Haikui Yang  1 Ruohong Yan  1 Ying Jiang  1 Zichao Yang  1 Xingmei Zhang  2 Mingfeng Zhou  1 Xiaoyun Wu  1 Tingting Zhang  3 Jiajie Zhang  4
Affiliations
  • 1. Guangdong Provincial Key Laboratory of New Drug Screening, School of Pharmaceutical Sciences, Southern Medical University, Guangzhou, 510515, China.
  • 2. Guangdong Province Key Laboratory of Psychiatric Disorders, Department of Neurobiology, School of Basic Medical Sciences, Southern Medical University, Guangzhou, 510515, China.
  • 3. Guangdong Provincial Key Laboratory of New Drug Screening, School of Pharmaceutical Sciences, Southern Medical University, Guangzhou, 510515, China. Electronic address: [email protected].
  • 4. Guangdong Provincial Key Laboratory of New Drug Screening, School of Pharmaceutical Sciences, Southern Medical University, Guangzhou, 510515, China. Electronic address: [email protected].
Abstract

A new class of 2-amino-4-(1,2,4-triazol)pyridine derivatives were designed and synthesized as potent epidermal growth factor receptor inhibitors. In particular, compound 10c exhibited significant inhibitory against EGFRL858R/T790M, and also displayed potent anti-proliferative activity against non-small cell lung Cancer cell line H1975. Besides, compound 10j showed potent inhibitory activity against glioblastoma cell line U87-EGFRvⅢ, which was at least 3-fold more potent than Osimertinib and 25-fold superior to Lazertinib.

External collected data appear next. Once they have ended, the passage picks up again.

(* ===== verification/CircuitBreaker.v ===== *)
(** * The circuit breaker of the cross-encoder (src/rag/cross_encoder.py)

    [CircuitBreaker]: closed, open after a number of consecutive timeouts, half-open for one
    probe after a cooldown. Every method runs under the lock, so a run is a sequence of calls with
    the instants of the monotonic clock; the attempts handed out may be finished in any order,
    twice, or never. *)

From S2P Require Import Prelude.

Record attempt := mkAttempt { probe : bool; recorded : bool }.

Record breaker := mkBreaker {
  timeouts : Z;
  opened_at : option Z;
  probing : bool;
  probe_started : Z
}.

#[export] Instance eta_breaker : Eta breaker := fun b => mkBreaker (timeouts b) (opened_at b) (probing b) (probe_started b).

Class BreakerSettings := {
  BREAKER_THRESHOLD : Z;
  BREAKER_COOLDOWN_SECONDS : Z
}.

Section Breaker.
Context `{BreakerSettings}.

Definition new_breaker : breaker := mkBreaker 0 None false 0.

Definition begin (now : Z) (b : breaker) : option attempt * breaker :=
  match opened_at b with
  | None => (Some (mkAttempt false false), b)
  | Some opened =>
      let refused := if probing b then now - probe_started b <? BREAKER_COOLDOWN_SECONDS
                     else now - opened <? BREAKER_COOLDOWN_SECONDS in
      if refused then (None, b)
      else (Some (mkAttempt true false), b <| probing := true |> <| probe_started := now |>)
  end.

Definition allow (now : Z) (b : breaker) : bool := bool_decide ((begin now b).1 <> None).

Definition is_open (b : breaker) : bool := bool_decide (opened_at b <> None).

(** [attempt.recorded = True] *)
Definition marked (a : option attempt) : option attempt := a ← a; Some (mkAttempt (probe a) true).

Definition record_timeout (now : Z) (a : option attempt) (b : breaker) : option attempt * breaker :=
  let b := b <| timeouts := timeouts b + 1 |> <| probing := false |> in
  (marked a, if is_open b || (BREAKER_THRESHOLD <=? timeouts b) then b <| opened_at := Some now |> else b).

Definition record_success (a : option attempt) (b : breaker) : option attempt * breaker :=
  (marked a, b <| timeouts := 0 |> <| opened_at := None |> <| probing := false |>).

Definition finish (now : Z) (a : option attempt) (b : breaker) : breaker :=
  match a with
  | None => b
  | Some a =>
      if negb (probe a) || recorded a then b
      else if negb (probing b) then b
      else b <| probing := false |> <| opened_at := Some now |>
  end.
End Breaker.

(** ** Runs *)

Section Runs.
Context `{BreakerSettings}.
Implicit Types (b : breaker) (a : option attempt).

(** The calls of the methods, with the attempts the callers hold *)
Inductive call :=
  | Begin
  | Timeout (a : option attempt)
  | Success (a : option attempt)
  | Finish (a : option attempt).

Definition call_step (now : Z) (c : call) (b : breaker) : breaker :=
  match c with
  | Begin => (begin now b).2
  | Timeout a => (record_timeout now a b).2
  | Success a => (record_success a b).2
  | Finish a => finish now a b
  end.

(** A run: the calls made, newest first, and the breaker after them. The clock never goes back. *)
Inductive runs : list (Z * call) -> breaker -> Prop :=
  | runs_new : runs [] new_breaker
  | runs_call h b now c : runs h b -> (forall t c', head h = Some (t, c') -> t <= now) ->
      runs ((now, c) :: h) (call_step now c b).

(** Reference: the timeouts since the last success *)
Fixpoint timeouts_in_row (h : list (Z * call)) : Z :=
  match h with
  | [] => 0
  | (_, Success _) :: _ => 0
  | (_, Timeout _) :: h => timeouts_in_row h + 1
  | _ :: h => timeouts_in_row h
  end.

(** The instants at which a probe was let through, newest first *)
Definition is_probe (x : option attempt) : bool := match x with Some a => probe a | None => false end.

Inductive probes : list (Z * call) -> breaker -> list Z -> Prop :=
  | probes_new : probes [] new_breaker []
  | probes_call h b now c l : probes h b l -> (forall t c', head h = Some (t, c') -> t <= now) ->
      probes ((now, c) :: h) (call_step now c b)
        (if (match c with Begin => is_probe (begin now b).1 | _ => false end) then now :: l else l).

Lemma probes_runs h b l : probes h b l -> runs h b.
Proof. induction 1; by constructor. Qed.

Definition clock (h : list (Z * call)) (default : Z) : Z := match h with [] => default | (t, _) :: _ => t end.

Hypothesis threshold_positive : 0 < BREAKER_THRESHOLD.

Lemma timeouts_nonneg h : 0 <= timeouts_in_row h.
Proof. induction h as [|[t [| | |]] h IH]; cbn; lia. Qed.

Record breaker_ok (h : list (Z * call)) b : Prop := {
  bo_count : timeouts b = timeouts_in_row h;
  bo_open : is_open b = (BREAKER_THRESHOLD <=? timeouts_in_row h);
  bo_probing : probing b = true -> is_open b = true
}.

Lemma runs_ok h b : runs h b -> breaker_ok h b.
Proof.
  induction 1 as [|h b now c Hr [Hc Ho Hp] Ht].
  - constructor; cbn; [done| |done]. symmetry. apply Z.leb_gt. lia.
  - pose proof (timeouts_nonneg h). destruct c as [|a|a|a]; cbn [call_step timeouts_in_row].
    + unfold begin. destruct (opened_at b) as [o|] eqn:Hop; cbn; [|by constructor].
      destruct (if probing b then _ else _); cbn; [by constructor|]. constructor; [done| |]; unfold is_open in *; cbn; by rewrite Hop in *.
    + unfold record_timeout. cbn [snd]. destruct (is_open (b <| timeouts := timeouts b + 1 |> <| probing := false |>)) eqn:Hopen.
      * change (is_open b = true) in Hopen. rewrite Hopen in Ho. constructor; cbn; [lia| |done]. symmetry in Ho |- *. apply Z.leb_le in Ho. apply Z.leb_le. lia.
      * change (is_open b = false) in Hopen. cbn. rewrite Hc.
        destruct (Z.leb_spec BREAKER_THRESHOLD (timeouts_in_row h + 1)) as [Hle|Hlt].
        -- constructor; [done| |done]. symmetry. by apply Z.leb_le.
        -- constructor; [done| |done]. transitivity false; [exact Hopen|]. symmetry. by apply Z.leb_gt.
    + constructor; cbn; [done| |done]. symmetry. apply Z.leb_gt. lia.
    + unfold finish. destruct a as [a|]; [|by constructor]. destruct (negb (probe a) || recorded a); [by constructor|].
      destruct (probing b) eqn:Hpb; cbn [negb]; [|constructor; [done|done|by rewrite Hpb]].
      rewrite (Hp eq_refl) in Ho. by constructor.
Qed.

(** The circuit is open exactly while the timeouts in a row, since the last success, have
    reached the threshold: nothing but a timeout opens it and nothing but a success closes it. *)
Theorem opens_on_timeouts_only h b : runs h b -> is_open b = (BREAKER_THRESHOLD <=? timeouts_in_row h).
Proof. intros Hr. by apply runs_ok. Qed.

(** An instant of the future *)
Lemma probes_clock h b l : probes h b l -> 
  (forall t, t ∈ l -> forall t', head h = Some t' -> t <= t'.1) /\ (h = [] -> l = []).
Proof.
  induction 1 as [|h b now c l Hp [IH1 IH2] Ht]; [split; [by intros ? ?%elem_of_nil|done]|]. split; [|done].
  assert (Hl : forall t, t ∈ l -> t <= now).
  { intros t Hin. destruct h as [|[t0 c0] h]; [by rewrite IH2 in Hin by done; apply elem_of_nil in Hin|].
    specialize (IH1 t Hin (t0, c0) eq_refl). specialize (Ht t0 c0 eq_refl). cbn in IH1. lia. }
  intros t Hin t' [= <-]. cbn. destruct (match c with Begin => _ | _ => _ end); [|by apply Hl].
  apply elem_of_cons in Hin as [->|Hin]; [lia|by apply Hl].
Qed.

(** Where the last probe stands in the state. *)
Definition probe_state b (l : list Z) : Prop :=
  match opened_at b, l with
  | Some o, p :: _ => if probing b then probe_started b = p else p <= o
  | Some o, [] => probing b = false
  | None, _ => probing b = false
  end.

Lemma probe_state_off b now l : (forall p l', l = p :: l' -> p <= now) -> probing b = false ->
  probe_state (b <| opened_at := Some now |>) l.
Proof. intros Hl Hp. unfold probe_state. cbn. destruct l as [|p l]; rewrite Hp; [done|]. by eapply Hl. Qed.

Lemma probes_state h b l : probes h b l -> probe_state b l.
Proof.
  intros Hpr. induction Hpr as [|h b now c l Hp IH Ht]; [done|].
  pose proof (probes_call h b now c l Hp Ht) as Hnext. apply probes_clock in Hnext as [Hclock _].
  assert (Hl : forall p l', l = p :: l' -> p <= now).
  { intros p l' ->. apply (Hclock p) with (t' := (now, c)); [|done]. destruct (match c with Begin => _ | _ => _ end); [right|]; by left. }
  clear Hclock. destruct c as [|a|a|a]; cbn [call_step].
  - unfold begin. destruct (opened_at b) as [o|] eqn:Ho; [|done]. destruct (if probing b then _ else _); [done|]. cbn.
    unfold probe_state. cbn. by rewrite Ho.
  - unfold record_timeout. cbn [snd]. set (b' := b <| timeouts := timeouts b + 1 |> <| probing := false |>).
    destruct (is_open b') eqn:Ho; cbn [orb]; [by apply (probe_state_off b')|].
    destruct (_ <=? _); [by apply (probe_state_off b')|]. unfold probe_state. apply bool_decide_eq_false in Ho.
    by destruct (opened_at b'); [destruct Ho|].
  - unfold probe_state. by cbn.
  - unfold finish. destruct a as [a|]; [|done]. destruct (negb (probe a) || recorded a); [done|].
    destruct (probing b) eqn:Hpb; cbn [negb]; [|done]. by apply (probe_state_off (b <| probing := false |>)).
Qed.

(** While the circuit is open no more than one search per cooldown reaches the reranker:
    any two probes of a run, whatever became of the first, are at least a cooldown apart. *)
Theorem probes_apart h b l : 0 <= BREAKER_COOLDOWN_SECONDS -> probes h b l ->
  StronglySorted (fun t t' => t' + BREAKER_COOLDOWN_SECONDS <= t) l.
Proof.
  intros Hcool. induction 1 as [|h b now c l Hp IH Ht]; [constructor|].
  destruct c as [|a|a|a]; try done. destruct (is_probe (begin now b).1) eqn:Hb; [|done].
  constructor; [done|]. apply probes_state in Hp. unfold begin in Hb. unfold probe_state in Hp.
  destruct (opened_at b) as [o|]; [|done].
  destruct l as [|p l]; [constructor|]. assert (Hpn : p + BREAKER_COOLDOWN_SECONDS <= now).
  { destruct (probing b).
    - destruct (Z.ltb_spec (now - probe_started b) BREAKER_COOLDOWN_SECONDS); [done|lia].
    - destruct (Z.ltb_spec (now - o) BREAKER_COOLDOWN_SECONDS); [done|lia]. }
  constructor; [done|]. apply StronglySorted_inv in IH as [_ IH]. eapply Forall_impl; [exact IH|]. cbn. intros t Htp. lia.
Qed.

(** Nothing the breaker remembers lies in the future. *)
Lemma runs_clock h b : runs h b ->
  (forall o, opened_at b = Some o -> o <= clock h o) /\ (probing b = true -> probe_started b <= clock h (probe_started b)).
Proof.
  induction 1 as [|h b now c Hr [IH1 IH2] Ht]; [done|]. cbn [clock].
  assert (Hc : forall x, x <= clock h x -> h <> [] -> x <= now).
  { intros x Hx. destruct h as [|[t c'] h]; [done|]. intros _. cbn in Hx. specialize (Ht t c' eq_refl). lia. }
  assert (Hne : opened_at b <> None \/ probing b = true -> h <> []) by (intros Ho ->; inversion Hr; subst; by destruct Ho).
  assert (Ho : forall o, opened_at b = Some o -> o <= now) by (intros o Hbo; apply Hc; [auto|apply Hne; left; congruence]).
  assert (Hpb : probing b = true -> probe_started b <= now) by (intros Hbp; apply Hc; [auto|apply Hne; by right]).
  destruct c as [|a|a|a]; cbn [call_step].
  - unfold begin. destruct (opened_at b) as [o|] eqn:Hbo; [|split; [cbn; congruence|done]].
    destruct (if probing b then _ else _); cbn; (split; [rewrite Hbo; auto|auto; lia]).
  - unfold record_timeout. cbn [snd]. destruct (_ || _); cbn; [split; [intros o [= <-]; lia|done]|done].
  - done.
  - unfold finish. destruct a as [a|]; [|done]. destruct (_ || _); [done|]. destruct (negb _); [done|]. cbn.
    split; [intros o [= <-]; lia|done].
Qed.

(** C23. The reranker is never wedged off: however its attempts end, or do not, a search that comes
    a cooldown after the last call is let through. *)
Theorem never_wedged h b now : runs h b -> (forall t c, head h = Some (t, c) -> t + BREAKER_COOLDOWN_SECONDS <= now) ->
  allow now b = true.
Proof.
  intros Hr Ht. pose proof (runs_clock h b Hr) as [Ho Hp]. unfold allow, begin. destruct (opened_at b) as [o|] eqn:Hbo; [|done].
  specialize (Ho o eq_refl). destruct h as [|[t c] h]; [inversion Hr; subst; done|]. specialize (Ht t c eq_refl). cbn in Ho, Hp.
  destruct (probing b).
  - specialize (Hp eq_refl). destruct (Z.ltb_spec (now - probe_started b) BREAKER_COOLDOWN_SECONDS); [lia|done].
  - destruct (Z.ltb_spec (now - o) BREAKER_COOLDOWN_SECONDS); [lia|done].
Qed.
End Runs.

(** ** A concrete run *)

#[export] Instance breaker_defaults : BreakerSettings := {| BREAKER_THRESHOLD := 3; BREAKER_COOLDOWN_SECONDS := 300 |}.

Fixpoint run_of (h : list (Z * call)) : breaker :=
  match h with [] => new_breaker | (now, c) :: h => call_step now c (run_of h) end.
Fixpoint probes_of (h : list (Z * call)) : list Z :=
  match h with
  | [] => []
  | (now, c) :: h =>
      if (match c with Begin => is_probe (begin now (run_of h)).1 | _ => false end) then now :: probes_of h else probes_of h
  end.
Fixpoint forward (h : list (Z * call)) : bool :=
  match h with
  | [] => true
  | (t, _) :: h => match h with [] => true | (t', _) :: _ => (t' <=? t) && forward h end
  end.

Lemma run_probes h : forward h = true -> probes h (run_of h) (probes_of h).
Proof.
  induction h as [|[now c] h IH]; intros Hf; [constructor|]. cbn [run_of probes_of]. constructor.
  - apply IH. destruct h as [|[t c'] h]; [done|]. cbn in Hf. by apply andb_true_iff in Hf as [_ Hf].
  - intros t c' Hh. destruct h as [|[t0 c0] h]; [done|]. injection Hh as -> ->. cbn in Hf.
    apply andb_true_iff in Hf as [Hf _]. by apply Z.leb_le.
Qed.

(** Three timeouts; a probe at 320 that never ends; another at 700. *)
Definition stuck : list (Z * call) :=
  [(700, Begin); (330, Begin); (320, Begin); (12, Timeout None); (11, Timeout None); (10, Timeout None)].

Lemma opens_on_timeouts_only_witness : is_open (run_of (drop 3 stuck)) = true /\ timeouts_in_row (drop 3 stuck) = 3.
Proof.
  split; [|reflexivity]. rewrite (opens_on_timeouts_only ltac:(done) (drop 3 stuck) (run_of (drop 3 stuck))); [reflexivity|].
  by eapply probes_runs, run_probes.
Defined.

Lemma probes_apart_witness :
  probes_of stuck = [700; 320] /\ StronglySorted (fun t t' => t' + BREAKER_COOLDOWN_SECONDS <= t) [700; 320].
Proof.
  split; [reflexivity|]. apply (probes_apart stuck (run_of stuck) [700; 320]); [cbn; lia|exact (run_probes stuck eq_refl)].
Defined.

Lemma never_wedged_witness : allow 1000 (run_of stuck) = true /\ allow 999 (run_of stuck) = false.
Proof.
  split; [|reflexivity]. apply (never_wedged stuck (run_of stuck) 1000); [exact (probes_runs _ _ _ (run_probes stuck eq_refl))|].
  intros t c [= <- <-]. reflexivity.
Defined.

Moreover, molecular modeling and molecular dynamics simulations disclosed the binding model of the most active compound to the domain of EGFR. This contribution provides 2-amino-4-(1,2,4-triazol)pyridines as a new scaffold for EGFRT790M and/or EGFRvⅢ inhibitor.

Keywords
2-amino-4-(1,2,4-triazol)pyridine; EGFR inhibitor; EGFR(T790M); EGFRvⅢ; TKI-resistance.